── INFORMATION

Inductive step : electors W → electors W → Prop :=
  | step_start R G w p id l w' :
      R !! p = None → G !! l = None → cli_Grant ttl w = (Ok l, w') →
      step (Electors R G w) (Electors (<[p := (id, l)]> R) (<[l := id]> G) w')
  | step_round R G w p id l t w' :
      R !! p = Some (id, l) → year_ok t = true → elect_round key id ttl l t w = (Ok tt, w') →
      step (Electors R G w) (Electors R G w')
  | step_return R G w p id l t e w' :
      R !! p = Some (id, l) → year_ok t = true → elect_round key id ttl l t w = (Err e, w') →
      step (Electors R G w) (Electors (delete p R) G w')
  | step_expire R G w w' : expire w w' → step (Electors R G w) (Electors R G w')
  | step_other R G w w' :
      kvs w' !! key = kvs w !! key → live w ⊆ live w' →
      (∀ l, l ∈ live w' → l ∈ live w ∨ G !! l = None) →
      step (Electors R G w) (Electors R G w').

(** While an elector sleeps nothing happens but steps. *)
Hypothesis no_sleep : ∀ w, cli_Sleep w = w.

Record inv s : Prop := {
  inv_running p id l : running s !! p = Some (id, l) → granted s !! l = Some id ∧ l ≠ 0;
  inv_key v l : kvs (service s) !! key = Some (v, l) → l ∈ live (service s) ∧
    ∃ id t, granted s !! l = Some id ∧ year_ok t = true ∧ v = info_String (MkElector id ttl t l);
}.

────

**EXERCISE OBJECTIVE**
Please quote exactly the lines from the one containing "Record inv s" through the last line of the records above, both included, and nothing else.

**EXPECTED OUTPUT**
Record inv s : Prop := {
  inv_running p id l : running s !! p = Some (id, l) → granted s !! l = Some id ∧ l ≠ 0;
  inv_key v l : kvs (service s) !! key = Some (v, l) → l ∈ live (service s) ∧
    ∃ id t, granted s !! l = Some id ∧ year_ok t = true ∧ v = info_String (MkElector id ttl t l);
}.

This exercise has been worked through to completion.